Though she was not intoxicated, a woman who was pulled over for traffic violations was placed under arrest for DUI when the officer interpreted her anxious demeanor as an indication that she was under the influence.
On July 22, 29-year-old Ariel Berry went out in her pajamas to pick up a quick late-night bite with her boyfriend when they were on the way to his residence.
As her boyfriend was giving her directions, Berry, who was driving, became confused causing her to break a few traffic laws.
As stated by Berry in a news interview regarding the incident, she suddenly noticed that an officer was behind her, and while using an intercom he began yelling in an attempt to get her to pull over.
Berry followed the Phoenix officer’s orders and chose to stop the car in a nearby parking lot.
When the officer, who is a specialist called a Drug Recognition Expert, began to interact with Berry she said she was already feeling symptoms of anxiety and she interpreted his demeanor as overly-aggressive.
After she was cited for three traffic violations the officer said he thought that he detected a hint of the scent alcohol coming from inside the vehicle, and after Berry got out of the vehicle he believed the smell was still present on her. The woman said she told the officer that she had one sake earlier in the evening, but that she had not been drinking since.
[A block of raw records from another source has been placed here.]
Lemma staged_metadata_read_back_witness :
  exists result g, yvex_gguf_open_ex (Some sample_staged) (fun _ => []) (fun _ => true)
      (Some yvex_gguf_reader_options_default) = (result, Done g)
    /\ yvex_gguf_metadata_find g (string_bytes "yvex.dims")
       = Done (Some (array_value VALUE_UINT64 [mk_value VALUE_UINT64 (As_u64 7); mk_value VALUE_UINT64 (As_u64 (2 ^ 40))])).
Proof.
  pose proof (staged_metadata_read_back (fun _ => true) None sample_calls [] 4096 yvex_gguf_reader_options_default
    sample_calls_ok ltac:(done) ltac:(constructor) ltac:(by vm_compute)) as H.
  assert (so_each stage sample_calls [] = (sample_entries, Done tt)) as E by (vm_compute; reflexivity). rewrite E in H.
  destruct H as (_ & _ & H). change (Z.of_nat 0) with 0 in H.
  assert (writer_prefix_serialize (fun _ => true) None sample_entries (zlen sample_entries) [] (zlen (@nil yvex_gguf_writer_tensor))
    (mk_bytes [] 0 4096 0) = (sample_buffer, Done tt)) as Es by (vm_compute; reflexivity). rewrite Es in H.
  destruct H as (values & Hv & H). apply mapM_Some in Hv.
  assert (mapM (staged_value None) sample_entries = Some [mk_value VALUE_STRING (As_string (Some (string_bytes "llama")));
    mk_value VALUE_UINT32 (As_u64 64);
    array_value VALUE_UINT64 [mk_value VALUE_UINT64 (As_u64 7); mk_value VALUE_UINT64 (As_u64 (2 ^ 40))]]) as Ev by (vm_compute; reflexivity).
  rewrite Ev in Hv. injection Hv as <-.
  destruct H as (_ & H). destruct H as (_ & H).
  - repeat apply Forall_cons_2; [..|apply Forall_nil_2]; (split; [apply key_valid_exact; by vm_compute|]; split; by vm_compute).
  - assert (forall type n, item_fits yvex_gguf_reader_options_default (mk_value type (As_u64 n))) as Hu by by intros type n data [= _ ?].
    repeat apply Forall_cons_2; [..|apply Forall_nil_2]; split; [|by intros ty items [=]|by apply Hu|by intros ty items [=]|by intros data [=]|].
    + intros data [= <-]. split; [apply ascii_text_ok, (bool_decide_unpack _); by vm_compute|].
      split; [apply string_bytes_u8|]. split; [by vm_compute|]. split; [intros [=]|]. split; [by intros []|intros [=]].
    + intros ty items Hi. assert (items = [mk_value VALUE_UINT64 (As_u64 7); mk_value VALUE_UINT64 (As_u64 (2 ^ 40))]) as ->
        by exact (array_value_inj _ _ _ _ _ Hi).
      split; [by vm_compute|]. split; [by vm_compute|]. repeat apply Forall_cons_2; [apply Hu|apply Hu|apply Forall_nil_2].
  - destruct (H sample_staged (fun _ => []) (fun _ => true) 64 sample_staged_ok) as (result & g & Ho & Hg).
    + split; [done|]. split; [by intros n ?%not_elem_of_nil|]. split; [reflexivity|by vm_compute].
    + reflexivity.
    + split; [by vm_compute|by vm_compute|vm_compute; reflexivity|apply NoDup_nil_2|apply Forall_nil_2|repeat split; by vm_compute| |].
      * split; [by vm_compute|by intros []].
      * exists (replicate 64 0). unfold sample_staged. cbn [a_bytes]. reflexivity.
    + exists result, g. split; [exact Ho|]. apply Forall2_cons_1 in Hg as [_ Hg]. apply Forall2_cons_1 in Hg as [_ Hg].
      apply Forall2_cons_1 in Hg as [Hg _]. exact Hg.
Defined.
Berry, who was standing outside while still wearing her pajamas, was reported as telling the officer that she has anxiety and she had not slept in a few days, in addition to explaining that she has a fear of men and police. She said that when she asked for a female officer on the scene more male officers arrived instead.
As a Drug Recognition Expert, the officer is one of 300 in the state who has been trained to perform a 12-step exam for evaluating a person assumed to be under the influence of a substance, but the woman said that this method was never employed.
The officer believed Berry was under the influence and asked her to go through traditional roadside tests, of which she was not able to perform well due to her fearful and exhausted state. When he administered the breathalyzer it gave a reading of .02 percent blood-alcohol content (BAC).
During the interaction, the officer was said to have continuously asked Berry if she was taking drugs, to which she assured him she was not and has never done.
She told a news reporter that she tried to explain to him that she was very tired and it was a late hour, and she reportedly said, “I’m scared of you because you’re a man and you have a gun. I don’t have anything of protection. You don’t have a body camera, so there is no proof of what does or doesn’t happen here tonight.”
After reportedly telling Berry that he is an expert at his job and that he has a 98% success record, the woman was taken into custody for both alcohol and drugs, and she was given a blood test in an effort to obtain a more accurate BAC.
The test revealed that Berry was not under the influence of any drugs, and the level of alcohol in her blood was .01.
Berry, who is a school behavioral therapist, was officially charged with DUI in municipal court causing her to fear that her career could be affected by the charges.
Berry, who has no priors, was later released from custody. She was forced to spend several hundred dollars, miss workdays, and complete classes due to the event.
It took Berry 2-months of fighting, and more than just financial backlash before a judge dismissed and closed the case, for which the charges remain on the woman’s legal record despite the dismissal.
A defense attorney who was interviewed, but is not affiliated with Berry or her case, said that on occasion situations like this can sometimes arise when officers are trained to hone in on a specific offense. He posited that if one is trying to find something specific they are more likely to perceive its presence in lieu of considering other elements that may come into play that cause the same traits to present.
Berry has filed a complaint against the Phoenix Police Department, but she said it is not so that she can retaliate. She does not wish the officer any reprimanding, but she wants officers to receive crisis prevention instruction so that they may better understand how to deal with situations such as hers. She further believes that since they are the “one with all the power” when they interact with their suspects it seems as if it should be encouraged that they do it with compassion.